While certain aspects of the article are GCP specific, part of the motivation of using ingress-nginx and cert-manager is to make the solution more generically applicable to _any_ Kubernetes cluster. The specific commands used to spin up the infrastructure, the workload identity configuration so cert-manager and external-dns can manage DNS records, and the specific configuration of external-dns are specific to this implementation, but the concepts and approach are generally applicable.
There are many resources already available explaining how to deploy applications to Kubernetes. I don't think this article would be significantly enhanced by adding another example of that. I have added some links to other tutorials if people are interested.
While it is true that ingresses are not required, they do provide a useful abstraction, can afford significant cost savings, and can improve security over load balancer services. I would recommend becoming familiar with them and using them.
There's a lot of stuff in this thread. I've addressed some of them briefly by adding a Discussion section to the post. I'll go into a bit more depth here.

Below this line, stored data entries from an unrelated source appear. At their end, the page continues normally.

(** ** renderActivities *)

(** The rows [renderActivities()] builds at the instant [now]: [None] for
    the empty-state item, otherwise one row per activity, in list order,
    with the name and the [checked] flag of its checkbox
    ([checkbox.checked = getActivityStatus(activity)] converts the value
    with ToBoolean). *)
Definition renderActivities (now : Z) (st : Ledger) : option (list (jsstr * bool)) :=
  if (length (activities st) =? 0)%nat then None
  else Some (map (fun activity => (activity, truthy (getActivityStatus now activity st)))
                 (activities st)).

(** A click on the checkbox of row [i] of the list on the page: the
    browser flips the box's [checked] state and fires [change], whose
    listener runs [toggleActivity(activity)]; nothing renders the list
    again ([toggleActivity] only refreshes the progress, the statistics,
    the streak and the calendar).  The result is the rows on the page and
    the stored ledger afterwards; [None] when there is no row [i]. *)
Definition click_checkbox (fits : Ledger -> bool) (now : Z) (i : nat)
    (rows : list (jsstr * bool)) (st : Ledger) : option (list (jsstr * bool) * Ledger) :=
  match rows !! i with
  | Some (activity, checked) =>
      Some (<[i := (activity, negb checked)]> rows, toggleActivity fits now activity st)
  | None => None
  end.

(** The rows on the page list the activities, and the box of every
    activity whose name is not inherited from [Object.prototype] shows its
    stored status. *)
Definition rows_show (now : Z) (st : Ledger) (rows : list (jsstr * bool)) : Prop :=
  fst <$> rows = activities st /\
  forall j a c, rows !! j = Some (a, c) -> proto_prop a = VUndefined ->
    c = truthy (getActivityStatus now a st).

(** A status line of the day popup that says completed. *)
Definition is_completed_mark (x : ActivityMark * jsstr) : bool :=
  match x.1 with StatusCompleted => true | _ => false end.

(** The shape of a well-formed activity list. *)
Definition acts_ok (l : list jsstr) : Prop :=
  NoDup l /\ (length l <= 50)%nat /\
  (forall a, a ∈ l -> trim a = a /\ (1 <= length a <= 100)%nat).

(** The closure state seen from the last run [last] of [func], at the
    clock [clk]. *)
Definition throttle_inv (limit : Z) (s : Throttle) (clk : Z) (last : option Z) : Prop :=
  match last with
  | None => s = mkThrottle false []
  | Some l => (inThrottle s = true /\ timers s = [l + limit] /\ l <= clk) \/
              (inThrottle s = false /\ timers s = [] /\ l + limit <= clk)
  end.

(** ** Gregorian month lengths *)

Definition leap_year (y : Z) : bool :=
  (y mod 4 =? 0) && (negb (y mod 100 =? 0) || (y mod 400 =? 0)).
Definition days_in_month (y m : Z) : Z :=
  if m =? 2 then (if leap_year y then 29 else 28)
  else if (m =? 4) || (m =? 6) || (m =? 9) || (m =? 11) then 30 else 31.
Definition next_month (y m : Z) : Z * Z := if m =? 12 then (y + 1, 1) else (y, m + 1).

(** One 400-year cycle, checked by evaluation. *)
Definition month_ok (y m : Z) : bool :=
  let d1 := days_from_civil (y, m, 1) in
  forallb (fun d => bool_decide (civil_from_days (d1 + d - 1) = (y, m, d)))
          (map Z.of_nat (seq 1 (Z.to_nat (days_in_month y m)))) &&
  bool_decide (days_from_civil (fst (next_month y m), snd (next_month y m), 1) = d1 + days_in_month y m).

(** * Properties *)

(** ** Sorting *)

Section SortFacts.
Context {A : Type} (lt : A -> A -> bool).
Hypothesis lt_asym : forall a b, lt a b = true -> lt b a = false.

Lemma insert_by_perm x l : insert_by lt x l ≡ₚ x :: l.
Proof.
  induction l as [|y l IH]; simpl; [done|].
  destruct (lt y x); [|done].
  rewrite IH. constructor.
Qed.

Lemma sort_by_perm l : sort_by lt l ≡ₚ l.
Proof.
  induction l as [|x l IH]; simpl; [done|].
  rewrite insert_by_perm, IH. done.
Qed.

Lemma insert_by_hd y x l :
  HdRel (fun a b => lt b a = false) y l -> lt x y = false ->
  HdRel (fun a b => lt b a = false) y (insert_by lt x l).
Proof.
  intros Hy Hxy. destruct l as [|z l]; simpl.
  - by constructor.
  - inversion Hy; subst. destruct (lt z x); by constructor.
Qed.

Lemma insert_by_sorted x l : sorted_by lt l -> sorted_by lt (insert_by lt x l).
Proof.
  unfold sorted_by. induction l as [|y l IH]; intros Hs; simpl.
  - repeat constructor.
  - apply Sorted_inv in Hs as [Hl Hy].
    destruct (lt y x) eqn:E.
    + constructor; [by apply IH|]. apply insert_by_hd; [done|]. by apply lt_asym.
    + constructor; [by constructor|]. by constructor.
Qed.

Lemma sort_by_sorted l : sorted_by lt (sort_by lt l).
Proof.
  induction l as [|x l IH]; simpl; [constructor|]. by apply insert_by_sorted.
Qed.

Lemma sort_by_id l : sorted_by lt l -> sort_by lt l = l.
Proof.
  unfold sorted_by. induction l as [|x l IH]; intros Hs; simpl; [done|].
  apply Sorted_inv in Hs as [Hl Hx]. rewrite IH by done.
  destruct l as [|y l]; simpl; [done|].
  inversion Hx; subst. by rewrite H0.
Qed.

Lemma sort_by_idem l : sort_by lt (sort_by lt l) = sort_by lt l.
Proof. apply sort_by_id, sort_by_sorted. Qed.

End SortFacts.

Lemma str_ltb_asym a b : str_ltb a b = true -> str_ltb b a = false.
Proof.
  revert b. induction a as [|x a IH]; intros [|y b]; simpl; try done.
  destruct (x <? y) eqn:E1; destruct (y <? x) eqn:E2; simpl; try done.
  - apply Z.ltb_lt in E1, E2. lia.
  - apply IH.
Qed.

Lemma key_ltb_asym a b : key_ltb a b = true -> key_ltb b a = false.
Proof. apply str_ltb_asym. Qed.

Lemma Z_ltb_asym a b : (a <? b) = true -> (b <? a) = false.
Proof. rewrite Z.ltb_lt, Z.ltb_ge. lia. Qed.

Lemma includes_spec A k : includes A k = true <-> k ∈ A.
Proof.
  unfold includes. rewrite existsb_exists, list_elem_of_In.
  split.
  - intros [a [Ha E]]. apply bool_decide_eq_true in E. by subst.
  - intros H. exists k. split; [done|]. by apply bool_decide_eq_true.
Qed.

Lemma includes_perm A B k : A ≡ₚ B -> includes A k = includes B k.
Proof.
  intros HP. apply eq_bool_prop_intro.
  rewrite !Is_true_true, !includes_spec. by rewrite HP.
Qed.

(** ** Calendar facts *)

Lemma civil_era_facts doe : 0 <= doe < 146097 ->
  let yoe := (doe - doe / 1460 + doe / 36524 - doe / 146096) / 365 in
  let doy := doe - (365 * yoe + yoe / 4 - yoe / 100) in
  let mp := (5 * doy + 2) / 153 in
  0 <= yoe < 400 /\ 0 <= mp < 12 /\
  yoe * 365 + yoe / 4 - yoe / 100 + ((153 * mp + 2) / 5 + (doy - (153 * mp + 2) / 5 + 1) - 1) = doe.
Proof.
  intros H yoe doy mp. subst yoe doy mp.
  Z.to_euclidean_division_equations. lia.
Qed.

It is important to identity where the complexity is coming from. The post describes how to spin up various resources in a common IaaS provider. Does it appear complicated? Well, everything is relative. Is what is described in the post more or less complicated than purchasing physical servers, racking them, networking them, installing an operating system, configuring the servers, configuring the services running on those services, setting up and configuring a firewall, configuring a network proxy, managing access to theses components, etc.? We've not even gotten to anything Kubernetes-specific here. The complexity is there, we are really just talking about how and where the complexity manifests itself. If you aren't managing a lot of services with distinct requirements, you can avoid complexity by using a more "concierge" application service like Heroku, Elastic Beanstalk, App Engine, or Firebase. The trade-off is less control over the environment and increased costs at scale, i.e., running one service is cheaper on these app services, running 100 will be more expensive.

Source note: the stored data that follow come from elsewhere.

Lemma amap_mat h r c f : amap h (mat r c f) = mat r c (fun i j => h (f i j)).
Proof. apply amap_tab2. Qed.

Lemma mat_ext r c f g :
  (forall i j, i < r -> j < c -> f i j = g i j) -> mat r c f = mat r c g.
Proof. intros H. unfold mat. f_equal. now apply tab2_ext. Qed.

Lemma kron2_tab2 r c f r' c' g :
  0 < r -> 0 < r' ->
  kron2 (tab2 r c f) (tab2 r' c' g) =
  tab2 (r * r') (c * c') (kron_fun r' c' f g).
Proof.
  intros Hr Hr'. unfold kron2.
  rewrite !length_tab2, !ncols_tab2 by assumption.
  apply tab2_ext. intros i j Hi Hj. unfold kron_fun.
  assert (Hc' : 0 < c') by (destruct c'; [lia|lia]).
  rewrite !get2_tab2; auto.
  - apply Nat.mod_upper_bound. lia.
  - apply Nat.mod_upper_bound. lia.
  - apply Nat.Div0.div_lt_upper_bound. lia.
  - apply Nat.Div0.div_lt_upper_bound. lia.
Qed.

Lemma kron_mat r c f r' c' g :
  0 < r -> 0 < r' ->
  kron (mat r c f) (mat r' c' g) = mat (r * r') (c * c') (kron_fun r' c' f g).
Proof. intros. unfold kron, mat. f_equal. now apply kron2_tab2. Qed.

Lemma bdim_bidx n m r i :
  bdim n m = Some r -> i < r ->
  bidx n i < n /\ bidx m i < m /\
  (n = r \/ n = 1) /\ (m = r \/ m = 1).
Proof.
  unfold bdim, bidx. intros H Hi.
  destruct (Nat.eqb_spec n m).
  - inversion H; subst. destruct (Nat.eqb_spec r 1); lia.
  - destruct (Nat.eqb_spec n 1).
    + inversion H; subst. destruct (Nat.eqb_spec r 1); lia.
    + destruct (Nat.eqb_spec m 1); [|discriminate].
      inversion H; subst. lia.
Qed.

Lemma binop2_tab2_gen (h : C -> C -> C) r c f r' c' g :
  0 < r -> 0 < r' ->
  binop2 h (tab2 r c f) (tab2 r' c' g) =
  match bdim r r', bdim c c' with
  | Some R, Some Cc => Ok (mat R Cc (bin_fun h r c r' c' f g))
  | _, _ => Raise ValueError
  end.
Proof.
  intros Hr Hr'. unfold binop2.
  rewrite !length_tab2, !ncols_tab2 by assumption.
  destruct (bdim r r') as [R|] eqn:ER; [|reflexivity].
  destruct (bdim c c') as [Cc|] eqn:EC; [|reflexivity].
  unfold mat. do 2 f_equal. apply tab2_ext. intros i j Hi Hj.
  destruct (bdim_bidx _ _ ER Hi) as (? & ? & _).
  destruct (bdim_bidx _ _ EC Hj) as (? & ? & _).
  unfold bin_fun. now rewrite !get2_tab2.
Qed.

(** *** Flattening and reshaping *)

Lemma length_concat_rect r c (m : list (list C)) :
  rect r c m -> length (concat m) = r * c.
Proof.
  intros [Hl Hf]. subst r. induction m as [|row m IH]; simpl; [reflexivity|].
  inversion Hf; subst. rewrite length_app, IH by assumption. reflexivity.
Qed.

Lemma get1_concat_rect r c (m : list (list C)) i j :
  rect r c m -> i < r -> j < c -> get1 (concat m) (i * c + j) = get2 m i j.
Proof.
  intros [Hl Hf]. subst r. revert i. induction m as [|row m IH]; intros i Hi Hj.
  - simpl in Hi. lia.
  - inversion Hf as [|? ? Hrow Hrest]; subst. simpl concat. unfold get1, get2.
    destruct i as [|i].
    + simpl. rewrite app_nth1 by lia. reflexivity.
    + simpl nth at 2. rewrite app_nth2 by (simpl; lia).
      replace (S i * length row + j - length row) with (i * length row + j)
        by (simpl; lia).
      apply IH; auto. simpl in Hi. lia.
Qed.

Lemma flatten_mat_length r c f : length (flatten (mat r c f)) = r * c.
Proof. apply length_concat_rect, rect_tab2. Qed.

Lemma flatten_mat_get r c f i j :
  i < r -> j < c -> get1 (flatten (mat r c f)) (i * c + j) = f i j.
Proof.
  intros Hi Hj. simpl flatten.
  rewrite (get1_concat_rect (rect_tab2 r c f)), get2_tab2; auto.
Qed.

Lemma div_mod_row d r c : c < d -> (r * d + c) / d = r /\ (r * d + c) mod d = c.
Proof.
  intros Hc. split.
  - rewrite Nat.div_add_l by lia. rewrite Nat.div_small by lia. lia.
  - rewrite Nat.add_comm, Nat.Div0.mod_add. now apply Nat.mod_small.
Qed.

(** ** The generated operators in normal form *)

Lemma generate_spin_matrices_eq n : generate_spin_matrices n = Ok (spin_ops n).
Proof.
  unfold spin_ops. destruct (Nat.eqb_spec n 0) as [->|Hn].
  - reflexivity.
  - apply generate_spin_matrices_pos. lia.
Qed.

Lemma spin_fun_0 k : spin_fun 0 k 0 0 = C0.
Proof.
  destruct k as [|[|k]]; simpl; try reflexivity.
  unfold sz_entry, spin_of. simpl. cring.
Qed.

Lemma spin_ops_sem n k :
  k < 3 -> sem2 (item (spin_ops n) k) = tab2 (n + 1) (n + 1) (spin_fun n k).
Proof.
  intros Hk. unfold spin_ops. destruct (Nat.eqb_spec n 0) as [->|Hn].
  - assert (E : sem2 (item (Arr1 [C0], Arr1 [C0], Arr1 [C0]) k) = [[C0]]).
    { destruct k as [|[|[|k]]]; try lia; reflexivity. }
    rewrite E. cbn [tab2 tab1 seq map Nat.add]. now rewrite spin_fun_0.
  - destruct k as [|[|[|k]]]; try lia; reflexivity.
Qed.

Lemma spin_ops_rank2 n k :
  0 < n -> k < 3 -> item (spin_ops n) k = mat (n + 1) (n + 1) (spin_fun n k).
Proof.
  intros Hn Hk. unfold spin_ops. destruct (Nat.eqb_spec n 0); [lia|].
  destruct k as [|[|[|k]]]; try lia; reflexivity.
Qed.

Lemma flatten_mat_nth d f t :
  t < d * d -> get1 (flatten (mat d d f)) t = f (t / d) (t mod d).
Proof.
  intros Ht. assert (Hd : 0 < d) by (destruct d; lia).
  rewrite (Nat.div_mod_eq t d) at 1.
  rewrite (Nat.mul_comm d (t / d)).
  apply flatten_mat_get.
  - apply Nat.Div0.div_lt_upper_bound. lia.
  - apply Nat.mod_upper_bound. lia.
Qed.

Lemma get1_app3 (a b c : list C) n k t :
  length a = n -> length b = n -> length c = n -> k < 3 -> t < n ->
  get1 (a ++ b ++ c) (k * n + t) =
  get1 (match k with 0 => a | 1 => b | _ => c end) t.
Proof.
  intros Ha Hb Hc Hk Ht. unfold get1.
  destruct k as [|[|[|k]]]; try lia.
  - rewrite app_nth1 by lia. reflexivity.
  - rewrite app_nth2 by lia. rewrite app_nth1 by lia. f_equal. lia.
  - rewrite app_nth2 by lia. rewrite app_nth2 by lia. f_equal. lia.
Qed.

Lemma v3_of_eq n :
  reshape2 (flatten3 (spin_ops n)) 3 ((n + 1) * (n + 1)) = Ok (v3_of n).
Proof.
  unfold reshape2, v3_of, flatten3, spin_ops.
  destruct (Nat.eqb_spec n 0) as [->|Hn].
  - cbn [item fst snd flatten app length Nat.add Nat.mul Nat.eqb].
    unfold mat. do 2 f_equal. apply tab2_ext. intros i j Hi Hj.
    replace j with 0 by lia.
    change (0 / (0 + 1)) with 0. change (0 mod (0 + 1)) with 0.
    rewrite spin_fun_0.
    destruct i as [|[|[|i]]]; try lia; reflexivity.
  - cbn [item fst snd]. unfold spin_x, spin_y, spin_z.
    set (d := n + 1).
    change (Arr2 (tab2 d d ?f)) with (mat d d f).
    rewrite !length_app, !flatten_mat_length.
    replace (d * d + (d * d + d * d) =? 3 * (d * d)) with true
      by (symmetry; apply Nat.eqb_eq; lia).
    unfold mat at 4. do 2 f_equal. apply tab2_ext. intros k t Hk Ht.
    rewrite (@get1_app3 _ _ _ (d * d)); auto using flatten_mat_length.
    destruct k as [|[|[|k]]]; try lia; now rewrite flatten_mat_nth.
Qed.

(** a coefficient vector contracted with the stacked operators, then
    reshaped to a matrix *)
Lemma lincomb_eval n (coef : list C) :
  length coef = 3 ->
  (a <- matmul (Arr1 coef) (v3_of n) ;; reshape2 (flatten a) (n + 1) (n + 1)) =
  Ok (mat (n + 1) (n + 1) (lin_fun n (get1 coef))).
Proof.
  intros Hc. unfold v3_of, mat, matmul.
  rewrite length_tab2, ncols_tab2, Hc by lia. cbn [Nat.eqb rbind flatten].
  unfold reshape2. rewrite length_tab1, Nat.eqb_refl.
  do 2 f_equal. apply tab2_ext. intros r c Hr Hc'.
  rewrite get1_tab1 by nia. unfold lin_fun.
  apply Csum_ext. intros k Hk. rewrite get2_tab2 by (try lia; nia).
  destruct (@div_mod_row (n + 1) r c Hc') as [-> ->]. reflexivity.
Qed.

(** a 3x3 tensor contracted with the stacked operators, then reshaped to a
    stack of three matrices *)
Lemma contract_eval n (A : list (list C)) :
  rect 3 3 A ->
  (m <- matmul (Arr2 A) (v3_of n) ;; reshape3 (flatten m) (n + 1) (n + 1)) =
  Ok (mat (n + 1) (n + 1) (lin_fun n (get2 A 0)),
      mat (n + 1) (n + 1) (lin_fun n (get2 A 1)),
      mat (n + 1) (n + 1) (lin_fun n (get2 A 2))).
Proof.
  intros HA. rewrite <- (rect_tab2_get2 HA) at 1. unfold v3_of, mat.
  rewrite matmul_tab2 by lia. cbn [rbind].
  set (d := n + 1).
  change (Arr2 (tab2 3 (d * d) ?f)) with (mat 3 (d * d) f).
  unfold reshape3. rewrite flatten_mat_length, Nat.eqb_refl.
  assert (E : forall k, k < 3 ->
    tab2 d d (fun i j => get1 (flatten (mat 3 (d * d)
       (fun i0 j0 => Csum 3 (fun t => get2 A i0 t *
            spin_fun n t (j0 / d) (j0 mod d))%C))) (k * (d * d) + i * d + j)) =
    tab2 d d (lin_fun n (get2 A k))).
  { intros k Hk. apply tab2_ext. intros i j Hi Hj.
    rewrite <- Nat.add_assoc, flatten_mat_get by (try lia; nia).
    unfold lin_fun. apply Csum_ext. intros t Ht.
    destruct (@div_mod_row d i j Hj) as [-> ->]. reflexivity. }
  rewrite !E by lia. reflexivity.
Qed.

(** ** Operations on arrays read as square matrices *)

(** an array of rank 0 or 1 read as an [n] by [n] matrix is 1 by 1 *)
Lemma sem2_num n f z : [[z]] = tab2 n n f -> n = 1 /\ z = f 0 0.
Proof.
  intros H. assert (Hn : n = 1).
  { apply (f_equal (@length _)) in H. rewrite length_tab2 in H.
    simpl in H. lia. }
  subst n. split; [reflexivity|]. cbn in H. now inversion H.
Qed.

Lemma bdim_1_l m : bdim 1 m = Some m.
Proof. unfold bdim. destruct (Nat.eqb_spec 1 m); subst; reflexivity. Qed.

Lemma bdim_1_r n : bdim n 1 = Some n.
Proof.
  unfold bdim. destruct (Nat.eqb_spec n 1); subst; [reflexivity|].
  reflexivity.
Qed.

Lemma bdim_refl n : bdim n n = Some n.
Proof. unfold bdim. now rewrite Nat.eqb_refl. Qed.

Lemma tab2_1_1 f : tab2 1 1 f = [[f 0 0]].
Proof. reflexivity. Qed.

(** an elementwise operation, on the level of matrices *)
Lemma binop_eval (h : C -> C -> C) a b n m f g :
  0 < n -> 0 < m ->
  sem2 a = tab2 n n f -> sem2 b = tab2 m m g ->
  match bdim n m with
  | Some r =>
      exists c, binop h a b = Ok c /\
                sem2 c = tab2 r r (bin_fun h n n m m f g)
  | None => binop h a b = Raise ValueError
  end.
Proof.
  intros Hn Hm Ha Hb.
  assert (Hgen : binop2 h (sem2 a) (sem2 b) =
                 match bdim n m with
                 | Some r => Ok (mat r r (bin_fun h n n m m f g))
                 | None => Raise ValueError
                 end).
  { rewrite Ha, Hb, binop2_tab2_gen by assumption.
    destruct (bdim n m); reflexivity. }
  destruct a as [x|u|ma], b as [y|v|mb]; cbn [sem2] in *.
  - destruct (sem2_num _ _ Ha) as [-> ->], (sem2_num _ _ Hb) as [-> ->].
    cbn. eexists. split; reflexivity.
  - destruct (sem2_num _ _ Ha) as [-> ->].
    assert (m = 1).
    { apply (f_equal (@length _)) in Hb. rewrite length_tab2 in Hb.
      simpl in Hb. lia. }
    subst m. rewrite tab2_1_1 in Hb. inversion Hb; subst.
    cbn. eexists. split; reflexivity.
  - destruct (sem2_num _ _ Ha) as [-> ->]. rewrite bdim_1_l. subst mb.
    eexists. split; [reflexivity|]. cbn [binop]. 
    change (Arr2 (tab2 m m g)) with (mat m m g). rewrite amap_mat.
    cbn [sem2 mat]. apply tab2_ext. intros i j Hi Hj. unfold bin_fun, bidx.
    cbn [Nat.eqb]. destruct (Nat.eqb_spec m 1); [|reflexivity].
    now replace i with 0 by lia; replace j with 0 by lia.
  - destruct (sem2_num _ _ Hb) as [-> ->].
    assert (n = 1).
    { apply (f_equal (@length _)) in Ha. rewrite length_tab2 in Ha.
      simpl in Ha. lia. }
    subst n. rewrite tab2_1_1 in Ha. inversion Ha; subst.
    cbn. eexists. split; reflexivity.
  - assert (n = 1).
    { apply (f_equal (@length _)) in Ha. rewrite length_tab2 in Ha.
      simpl in Ha. lia. }
    assert (m = 1).
    { apply (f_equal (@length _)) in Hb. rewrite length_tab2 in Hb.
      simpl in Hb. lia. }
    subst n m. rewrite tab2_1_1 in Ha, Hb. inversion Ha; inversion Hb; subst.
    cbn. eexists. split; reflexivity.
  - cbn [binop]. rewrite Hgen. destruct (bdim n m); [|reflexivity].
    eexists. split; reflexivity.
  - destruct (sem2_num _ _ Hb) as [-> ->]. rewrite bdim_1_r. subst ma.
    eexists. split; [reflexivity|]. cbn [binop].
    change (Arr2 (tab2 n n f)) with (mat n n f). rewrite amap_mat.
    cbn [sem2 mat]. apply tab2_ext. intros i j Hi Hj. unfold bin_fun, bidx.
    cbn [Nat.eqb]. destruct (Nat.eqb_spec n 1); [|reflexivity].
    now replace i with 0 by lia; replace j with 0 by lia.
  - cbn [binop]. rewrite Hgen. destruct (bdim n m); [|reflexivity].
    eexists. split; reflexivity.
  - cbn [binop]. rewrite Hgen. destruct (bdim n m); [|reflexivity].
    eexists. split; reflexivity.
Qed.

If you decide you do need flexibility or your scale is such that Kubernetes makes sense, then be aware that the complexity is not in Kubernetes requirements for running an application. The complexity comes from the inherent complexities in running an application and the overhead in mapping common application requirements to the Kubernetes application model. Things like load balancers, TLS certificates, and DNS are part of the former and will be part of any solution. You must mentally map how you have traditionally managed applications to the Kubernetes concepts of deployments, pods, services, and ingresses. This can be challenging and confusing. Other runtime platforms, e.g., Docker Swarm, Cloud Foundry, and Mesos, have similar concepts and require similar mental effort. The reason that Kubernetes has won the open source platform competition is because its application model solves a large number of use cases, its abstractions provide an excellent balance between granularity, complexity, & flexibility, and it provides a platform upon which higher-order, i.e., simplified or "rolled-up", solutions can be created. Your relative familiarity and comfort with other runtime solutions should not cloud your judgement about which is best, and any consideration of best must consider more than just perceived "complexity".
I've added some information on why we made the choices we did in the Discussion section. Briefly, the GCP managed certs are only available with the native GKE load balancer solution. For costs reasons, we use nginx-ingress rather than the native solution.